Lemma append_node_keep w block node_size : holds w -> holds (append_node w block node_size).2.
Proof. unfold append_node. wkeep. Qed.
Hint Resolve append_node_keep : keep.
Lemma write_halves_keep w node_size offset other node left_ right_ sep :
  holds w -> holds (write_halves w node_size offset other node left_ right_ sep).2.
Proof. unfold write_halves. wkeep. Qed.
Hint Resolve write_halves_keep : keep.
Lemma split_leaf_keep w node node_size offset name value : holds w -> holds (split_leaf w node node_size offset name value).2.
Proof. unfold split_leaf. wkeep. Qed.
Lemma split_internal_keep w node node_size offset name value replace_with :
  holds w -> holds (split_internal w node node_size offset name value replace_with).2.
Proof. unfold split_internal. wkeep. Qed.
Hint Resolve split_leaf_keep split_internal_keep : keep.
Lemma insert_into_keep n : forall w offset node_size name value, holds w -> holds (insert_into n w offset node_size name value).2.
Proof. induction n as [|n IH]; intros; cbn [insert_into]; wkeep. Qed.
Lemma write_new_root_keep w split node_size : holds w -> holds (write_new_root w split node_size).2.
Proof. unfold write_new_root. wkeep. Qed.
Hint Resolve insert_into_keep write_new_root_keep : keep.
Lemma tree_edit_keep n w block name value insert : holds w -> holds (tree_edit n w block name value insert).2.
Proof. destruct insert; [|apply tree_remove_keep]. unfold tree_edit. wkeep. Qed.
Hint Resolve tree_edit_keep : keep.

Lemma add_to_chain_keep n : forall w offset value node_size, holds w -> holds (add_to_chain n w offset value node_size).2.
Proof. induction n as [|n IH]; intros; cbn [add_to_chain]; wkeep. Qed.
Hint Resolve add_to_chain_keep : keep.
Lemma index_add_value_keep w leaf index old_value value node_size :
  holds w -> holds (index_add_value w leaf index old_value value node_size).2.
Proof. unfold index_add_value. wkeep. Qed.
Hint Resolve index_add_value_keep : keep.
Lemma index_insert_blocks_keep n w block key value : holds w -> holds (index_insert_blocks n w block key value).2.
Proof. unfold index_insert_blocks. wkeep. Qed.
Hint Resolve index_insert_blocks_keep : keep.
Lemma index_add_keep n w index key value : holds w -> holds (index_add n w index key value).2.
Proof. unfold index_add. wkeep. Qed.
Hint Resolve index_add_keep : keep.
Lemma index_on_create_keep n w block name mode size time : holds w -> holds (index_on_create n w block name mode size time).2.
Proof. unfold index_on_create. wkeep. Qed.
Lemma index_on_rename_keep n w block from to : holds w -> holds (index_on_rename n w block from to).2.
Proof. unfold index_on_rename. wkeep. Qed.
Lemma index_changes_keep n w block mode old_size new_size old_time time :
  holds w -> holds (index_changes n w block mode old_size new_size old_time time).2.
Proof. unfold index_changes, index_on_resize, index_on_time. wkeep. Qed.
Hint Resolve index_on_create_keep index_on_rename_keep index_changes_keep : keep.

Lemma refuse_keep {A} runs : forall w, holds w -> holds (refuse (A := A) w runs).2.
Proof. unfold refuse. cbn [snd]. induction runs as [|run runs IH]; intros; [auto|]. cbn [fold_left]. apply IH. unfold w_discard. auto with keep. Qed.
Hint Resolve refuse_keep : keep.
Lemma allocate_tree_keep w run : holds w -> holds (allocate_tree w run).2.
Proof. unfold allocate_tree. wkeep. Qed.
Hint Resolve allocate_tree_keep : keep.
Lemma create_keep n w block name mode uid gid time : holds w -> holds (create_blocks n w block name mode uid gid time).2.
Proof. unfold create_blocks. wkeep. Qed.
Lemma write_keep n w block offset src time : holds w -> holds (write_blocks n w block offset src time).2.
Proof. unfold write_blocks. wkeep. Qed.
Lemma truncate_keep n w block size time : holds w -> holds (truncate_blocks n w block size time).2.
Proof. unfold truncate_blocks. wkeep. Qed.
Lemma rename_keep n w block from to : holds w -> holds (rename_blocks n w block from to).2.
Proof. unfold rename_blocks. wkeep. Qed.
Hint Resolve write_keep : keep.
Lemma attr_dir_keep w block time : holds w -> holds (attr_dir w block time).2.
Proof. unfold attr_dir. wkeep. Qed.
Lemma attr_inode_create_keep n w block name type time : holds w -> holds (attr_inode_create n w block name type time).2.
Proof. unfold attr_inode_create. wkeep. Qed.
Hint Resolve attr_dir_keep attr_inode_create_keep : keep.
Lemma attr_write_impl_keep n w block name type offset src time : holds w -> holds (attr_write_impl n w block name type offset src time).2.
Proof. unfold attr_write_impl. wkeep. Qed.
Hint Resolve attr_write_impl_keep : keep.
Lemma attr_write_keep n w block name type offset src time : holds w -> holds (attr_write_blocks n w block name type offset src time).2.
Proof. unfold attr_write_blocks. wkeep. Qed.
End journaled.

(** * An open transaction is such an invariant *)

Lemma begun_discard {D} `{SectorDevice D} devs (fs0 fs : Fs D) :
  discard_ (vol fs0) = false -> begun devs fs0 fs -> discard_ (vol fs) = false.
Proof. intros Hd [_ _ _ _ _ _ _ (sb & used & c & ->)]. exact Hd. Qed.

Lemma begun_invariant {D} `{SectorDevice D} devs (fs0 : Fs D) :
  discard_ (vol fs0) = false -> TxnInvariant (begun devs fs0).
Proof.
  intros Hd. split.
  - intros fs b HB. exact (begun_step devs fs0 fs _ HB (step_read fs b)).
  - intros fs b data HB. exact (begun_step devs fs0 fs _ HB (step_write fs b data)).
  - intros fs used HB. exact (begun_step devs fs0 fs _ HB (step_used fs used)).
  - intros fs HB. exact (begun_step devs fs0 fs _ HB (step_flush fs)).
  - intros fs run HB. unfold discard_run. now rewrite (begun_discard devs fs0 fs Hd HB).
Qed.

Lemma begun_direct {D} `{SectorDevice D} (fs0 : Fs D) : DirectInvariant (begun (fun _ => True) fs0).
Proof.
  split. intros fs b data [B1 B2 B3 B4 B5 B6 B7 (sb & used & c & B8)]. unfold write_block_now. simpl.
  destruct (negb _); [|destruct (write_sectors _ _ _ _)]; simpl; split; simpl; auto; rewrite B8; eexists _, _, _; reflexivity.
Qed.

(** What an open transaction's steps also keep of the journal and of the
    superblock in memory. *)
Record logging {D} `{SectorDevice D} (devs : D -> Prop) (fs0 fs : Fs D) : Prop := {
  lg_begun : begun devs fs0 fs;
  lg_size : block_size_ (jnl fs) = block_size_ (jnl fs0);
  lg_nodup : NoDup (map fst (entries_ (jnl fs)));
  lg_count : zlen (entries_ (jnl fs)) <= kMaxJournalBlocks;
  lg_super : super_describes (superblock_ (vol fs)) (vol fs0) /\
    le64 (superblock_ (vol fs)) superblock.kLogStart = log_start_ (vol fs0);
}.

Section logging.
Context {D : Type} `{SectorDevice D}.
Implicit Types fs : Fs D.

Lemma jlog_shape j b data :
  NoDup (map fst (entries_ j)) -> zlen (entries_ j) <= kMaxJournalBlocks ->
  let j' := (jlog j b data).2 in
  block_size_ j' = block_size_ j /\ NoDup (map fst (entries_ j')) /\ zlen (entries_ j') <= kMaxJournalBlocks.
Proof.
  intros Hn Hc j'. unfold j', jlog. clear j'. destruct (negb _); [auto|]. destruct (replace_entry _ _ _) as [es|] eqn:E.
  - apply replace_entry_spec in E as (H1 & _). simpl. rewrite H1. splits; auto.
    unfold zlen in *. now rewrite <- (length_map fst es), H1, length_map.
  - apply replace_entry_None in E. destruct (Z.leb_spec kMaxJournalBlocks (zlen (entries_ j))); [auto|]. simpl.
    splits; [auto| |rewrite zlen_app; unfold zlen at 2; simpl; lia].
    rewrite map_app. apply NoDup_app. splits; auto; [|apply NoDup_singleton].
    intros x Hx ->%list_elem_of_singleton. auto.
Qed.

Lemma logging_write devs fs0 fs b data : logging devs fs0 fs -> logging devs fs0 (write_block fs b data).2.
Proof.
  intros [L1 L2 L3 L4 L5]. pose proof (be_attached _ _ _ L1) as Ha. pose proof (be_active _ _ _ L1) as Ht.
  pose proof (begun_write devs fs0 fs b data L1) as HB. revert HB. unfold write_block, in_transaction. simpl. rewrite Ha, Ht. simpl.
  destruct (jlog_shape (jnl fs) b data L3 L4) as (J1 & J2 & J3). destruct (jlog (jnl fs) b data) as [ok j]. simpl in *.
  intros HB. split; simpl; auto. congruence.
Qed.

Lemma logging_read devs fs0 fs b : logging devs fs0 fs -> logging devs fs0 (read_block fs b).2.
Proof.
  intros [L1 L2 L3 L4 L5]. pose proof (begun_step devs fs0 fs _ L1 (step_read fs b)) as HB. revert HB. unfold read_block.
  destruct (if attached fs then _ else _); [now split|]. destruct (line_valid _ && _); [now split|].
  destruct (read_block_now fs b); now split.
Qed.

Lemma logging_invariant devs fs0 : discard_ (vol fs0) = false -> TxnInvariant (logging devs fs0).
Proof.
  intros Hd. pose proof (begun_invariant devs fs0 Hd) as HB. split; intros fs.
  - intros b. apply logging_read.
  - intros b data. apply logging_write.
  - intros used [L1 L2 L3 L4 [L5 L6]]. split; [exact (ti_used fs used L1)|auto..]. simpl. split; [now apply super_describes_used|].
    rewrite <- L6. unfold superblock.kUsedBlocks, superblock.kLogStart. rewrite put_le64_blit by lia.
    apply le64_blit_disj; rewrite ?zlen_le_split; lia.
  - intros [L1 L2 L3 L4 L5]. unfold flush_superblock, in_transaction. rewrite (be_attached _ _ _ L1), (be_active _ _ _ L1). now split.
  - intros run [L1 L2 L3 L4 L5]. unfold discard_run. rewrite (begun_discard devs fs0 fs Hd L1). now split.
Qed.

Lemma logging_direct fs0 : DirectInvariant (logging (fun _ => True) fs0).
Proof.
  split. intros fs b data [L1 L2 L3 L4 L5]. pose proof (begun_direct fs0) as HB. pose proof (di_now fs b data L1) as HB'.
  revert HB'. unfold write_block_now. simpl. destruct (negb _); [|destruct (write_sectors _ _ _ _)]; intros HB'; now split.
Qed.

Lemma logging_begin (devs : D -> Prop) fs0 :
  volume_ (jnl fs0) = true -> super_in_step (vol fs0) -> txn_ready (begin fs0) -> devs (dev fs0) -> logging devs fs0 (begin fs0).
Proof.
  intros Hv Hs Hr Hd. split; [apply begun_begin; auto; exact (tr_attached _ Hr)|reflexivity|constructor| |exact (tr_memory _ Hr)].
  unfold kMaxJournalBlocks. simpl. rewrite zlen_nil. lia.
Qed.

(** An open transaction whose logged blocks are blocks of the volume outside
    the log is one the journal can commit. *)
Lemma logging_ready devs fs0 fs :
  logging devs fs0 fs -> txn_ready (begin fs0) ->
  Forall (fun e => entry_ok (vol fs0) e /\ ~ BlockStore.in_run (vol fs0) (log_ (vol fs0)) e.1) (entries_ (jnl fs)) ->
  sector (dev fs) 1 = sector (dev fs0) 1 -> txn_ready fs.
Proof.
  intros [L1 L2 L3 L4 L5] [R1 R2 R3 R4 R5 R6 R7 R8 R9 R10 R11] He Hsec. destruct L1 as [B1 B2 B3 B4 B5 B6 B7 (sb & used & c & B8)].
  split; rewrite ?B8; auto.
  - destruct R1. now split.
  - destruct R4. now split.
  - split; rewrite ?B8; auto; [rewrite L2; exact (jok_size _ _ R7)| |congruence].
    apply (Forall_impl _ _ _ He). intros e [[E1 E2] _]. now split.
  - apply (Forall_impl _ _ _ He). intros e [_ E]. exact E.
  - rewrite B8 in L5. destruct L5 as [L5 L6]. split; [destruct L5; now split|exact L6].
  - rewrite Hsec. destruct R11 as [R11 R12]. split; [destruct R11; now split|exact R12].
Qed.
End logging.

(** * The operations of the writer *)

Inductive operation :=
| Create (parent_block : Z) (name : bytes) (mode uid gid time : Z)
| SetOwnerMode (inode_block uid gid mode : Z)
| Write (inode_block offset : Z) (src : bytes) (time : Z)
| Truncate (inode_block size time : Z)
| Remove (parent_block : Z) (name : bytes)
| Rename (parent_block : Z) (from to : bytes)
| AttrWrite (inode_block : Z) (name : bytes) (type offset : Z) (src : bytes) (time : Z)
| AttrRemove (inode_block : Z) (name : bytes)
| IndexInsert (index_block : Z) (key : bytes) (value : Z)
| IndexRemove (index_block : Z) (key : bytes) (value : Z).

What is needed -
Starting with the first line of the records, repeat every line up to and including the one containing "Proof. induction n as [|n IH]; intros; cbn [insert_into];", and nothing else.

Completed exercise -
Lemma append_node_keep w block node_size : holds w -> holds (append_node w block node_size).2.
Proof. unfold append_node. wkeep. Qed.
Hint Resolve append_node_keep : keep.
Lemma write_halves_keep w node_size offset other node left_ right_ sep :
  holds w -> holds (write_halves w node_size offset other node left_ right_ sep).2.
Proof. unfold write_halves. wkeep. Qed.
Hint Resolve write_halves_keep : keep.
Lemma split_leaf_keep w node node_size offset name value : holds w -> holds (split_leaf w node node_size offset name value).2.
Proof. unfold split_leaf. wkeep. Qed.
Lemma split_internal_keep w node node_size offset name value replace_with :
  holds w -> holds (split_internal w node node_size offset name value replace_with).2.
Proof. unfold split_internal. wkeep. Qed.
Hint Resolve split_leaf_keep split_internal_keep : keep.
Lemma insert_into_keep n : forall w offset node_size name value, holds w -> holds (insert_into n w offset node_size name value).2.
Proof. induction n as [|n IH]; intros; cbn [insert_into]; wkeep. Qed.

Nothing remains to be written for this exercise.